Apparently, in house attorneys and law firm representatives spent a lot of time at a recent meeting pointing their fingers at each other over the issue of support for flex-time and part-time policies designed to retain and advance women at law firms, according to the National Law Journal.
What’s worse, the Project for Attorney Retention (PAR), who organized the event, invited the attendees because it considered them leaders in the field. Which begs the question: If the leaders don’t know how to do flex- and part-time policies right, what chance does everyone else have?
Both groups recognized the need for more communication on the issue between in house counsel and law firms, and acknowledged that much of the confusion over the issue arose from misconceptions about the other side’s approach.

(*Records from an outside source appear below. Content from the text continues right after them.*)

Definition with_thread (t : nat) (s : threadState) (w : world) : world :=
  mkWorld (<[t := s]> (threads w)) (pending w) (stopped w) (stoppedSp w) (stoppedCount w) (stopping w) (stopGeneration w) (sweeper w).
Definition with_pending (p : gset nat) (w : world) : world :=
  mkWorld (threads w) p (stopped w) (stoppedSp w) (stoppedCount w) (stopping w) (stopGeneration w) (sweeper w).
Definition with_stopped (l : list (option nat)) (w : world) : world :=
  mkWorld (threads w) (pending w) l (stoppedSp w) (stoppedCount w) (stopping w) (stopGeneration w) (sweeper w).
Definition with_sp (s : gset nat) (w : world) : world :=
  mkWorld (threads w) (pending w) (stopped w) s (stoppedCount w) (stopping w) (stopGeneration w) (sweeper w).
Definition with_count (n : Z) (w : world) : world :=
  mkWorld (threads w) (pending w) (stopped w) (stoppedSp w) n (stopping w) (stopGeneration w) (sweeper w).
Definition with_sweeper (s : sweeperState) (w : world) : world :=
  mkWorld (threads w) (pending w) (stopped w) (stoppedSp w) (stoppedCount w) (stopping w) (stopGeneration w) s.

(** Where a thread is in the table. *)
Definition placeOf (w : world) (t : nat) : option nat := fst <$> list_find (fun x => x = Some t) (stopped w).

Definition alive (w : world) (t : nat) : Prop := exists s, threads w !! t = Some s /\ s <> Exited.

(** ** The steps *)

Inductive step : world -> world -> Prop :=
  (** The program's threads: they come and go, and anyone may send the signal. *)
  | step_spawn w t : threads w !! t = None -> step w (with_thread t Outside w)
  | step_exit w t : threads w !! t = Some Outside -> step w (with_thread t Exited w)
  | step_kill w t : alive w t -> step w (with_pending ({[t]} ∪ pending w) w)
  (** [stopHandler]: the signal is delivered and the generation read; *)
  | step_deliver w t : threads w !! t = Some Outside -> t ∈ pending w ->
    step w (with_thread t (ReadGeneration (stopGeneration w)) (with_pending (pending w ∖ {[t]}) w))
  (** no stop in progress, or the thread is not asked; *)
  | step_ignore w t g : threads w !! t = Some (ReadGeneration g) -> stopping w = false \/ placeOf w t = None ->
    step w (with_thread t Outside w)
  (** its stack pointer stored; *)
  | step_store w t g i : threads w !! t = Some (ReadGeneration g) -> stopping w = true -> placeOf w t = Some i ->
    step w (with_thread t (StoredSp g i) (with_sp ({[i]} ∪ stoppedSp w) w))
  (** counted; *)
  | step_count w t g i : threads w !! t = Some (StoredSp g i) ->
    step w (with_thread t (Waiting g) (with_count (stoppedCount w + 1) w))
  (** and it goes on under another generation. *)
  | step_leave w t g : threads w !! t = Some (Waiting g) -> stopGeneration w <> g -> step w (with_thread t Outside w)
  (** [stopThreads]: the tasks listed, the table filled; *)
  | step_begin w l : sweeper w = Idle -> NoDup l -> (forall t, t ∈ l <-> alive w t) ->
    step w (mkWorld (threads w) (pending w) (map Some l) ∅ 0 true (stopGeneration w) (Sending 0 0))
  (** the signals sent; *)
  | step_send w i sent t : sweeper w = Sending i sent -> stopped w !! i = Some (Some t) -> alive w t ->
    step w (with_sweeper (Sending (S i) (sent + 1)) (with_pending ({[t]} ∪ pending w) w))
  | step_send_gone w i sent t : sweeper w = Sending i sent -> stopped w !! i = Some (Some t) -> threads w !! t = Some Exited ->
    step w (with_sweeper (Sending (S i) sent) (with_stopped (<[i := None]> (stopped w)) w))
  | step_sent w i sent : sweeper w = Sending i sent -> i = length (stopped w) -> step w (with_sweeper (WaitingFor sent) w)
  (** enough answers; *)
  | step_enough w sent : sweeper w = WaitingFor sent -> sent <= stoppedCount w -> step w (with_sweeper StoppedAll w)
  (** the deadline; *)
  | step_deadline w sent : sweeper w = WaitingFor sent -> step w (with_sweeper GaveUp w)
  (** a thread that exited without an answer is taken out; *)
  | step_gone w sent i t : sweeper w = WaitingFor sent -> stopped w !! i = Some (Some t) -> i ∉ stoppedSp w -> threads w !! t = Some Exited ->
    step w (with_sweeper (WaitingFor (sent - 1)) (with_stopped (<[i := None]> (stopped w)) w))
  (** [resumeThreads]. *)
  | step_clear w : sweeper w = StoppedAll \/ sweeper w = GaveUp ->
    step w (mkWorld (threads w) (pending w) (stopped w) (stoppedSp w) (stoppedCount w) false (stopGeneration w) Resuming)
  | step_resume w : sweeper w = Resuming ->
    step w (mkWorld (threads w) (pending w) (stopped w) (stoppedSp w) (stoppedCount w) (stopping w) (stopGeneration w + 1) Idle).

(** ** A stop *)

(** No handler is halfway with an old generation. *)
Definition clean (w : world) : Prop :=
  sweeper w = Idle /\ forall t s, threads w !! t = Some s ->
    match s with
    | Outside | Exited => True
    | ReadGeneration g => g = stopGeneration w
    | StoredSp _ _ => False
    | Waiting g => g <> stopGeneration w
    end.

(** A step of the stop that began, not its end. *)
Definition stopStep (w w' : world) : Prop := step w w' /\ sweeper w <> Idle /\ sweeper w' <> Idle /\ sweeper w' <> Resuming.

(** The threads that wait in this stop. *)
Definition waits (w : world) (t : nat) : Prop := threads w !! t = Some (Waiting (stopGeneration w)).

(** The entries of the table that are left. *)
Definition asked (l : list (option nat)) : list nat := omap id l.

(** In the stop that listed the threads [tasks]. *)
Record stop_inv (tasks : list nat) (w : world) : Prop := {
  si_tasks : forall t, t ∈ tasks -> t ∈ asked (stopped w) \/ threads w !! t = Some Exited;
  si_nodup : NoDup (asked (stopped w));
  si_stopping : stopping w = true;
  (** the handlers inside belong to this stop *)
  si_read : forall t g, threads w !! t = Some (ReadGeneration g) -> g = stopGeneration w;
  si_stored : forall t g i, threads w !! t = Some (StoredSp g i) -> g = stopGeneration w /\ stopped w !! i = Some (Some t) /\ i ∈ stoppedSp w;
  si_waits : forall t, waits w t -> exists i, stopped w !! i = Some (Some t) /\ i ∈ stoppedSp w;
  (** the answers *)
  si_count : exists l, NoDup l /\ (forall t, t ∈ l <-> waits w t) /\ stoppedCount w = Z.of_nat (length l);
  (** the signals sent *)
  si_sent : match sweeper w with
            | Sending i sent => sent = Z.of_nat (length (asked (take i (stopped w)))) /\ (i <= length (stopped w))%nat
            | WaitingFor sent => sent = Z.of_nat (length (asked (stopped w)))
            | StoppedAll => Z.of_nat (length (asked (stopped w))) <= stoppedCount w
            | _ => True
            end
}.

Another point of consensus was the importance of implementing the policies in order to retain female associates and partners. Women currently account for a scant 17% of law firm partners, according to Joan Williams, a University of California Hastings College of the Law professor who co-founded PAR, despite the fact that they’ve been enrolled in law school in equal numbers to men for many years.
Besides the readily apparent equality arguments against that situation, there’s also a business case for providing flexible schedules as a way to encourage female attorneys to remain with a firm: Retaining an attorney helps to avoid the costs of hiring and training a replacement, which can add up to $200,000 or more.
So what’s the deal? Do you take these kinds of policies into account when hiring outside counsel? Are law firms generally open to flex- and part-time set-ups, or do they resist them? Or do you not have a clue because they refuse to talk about it?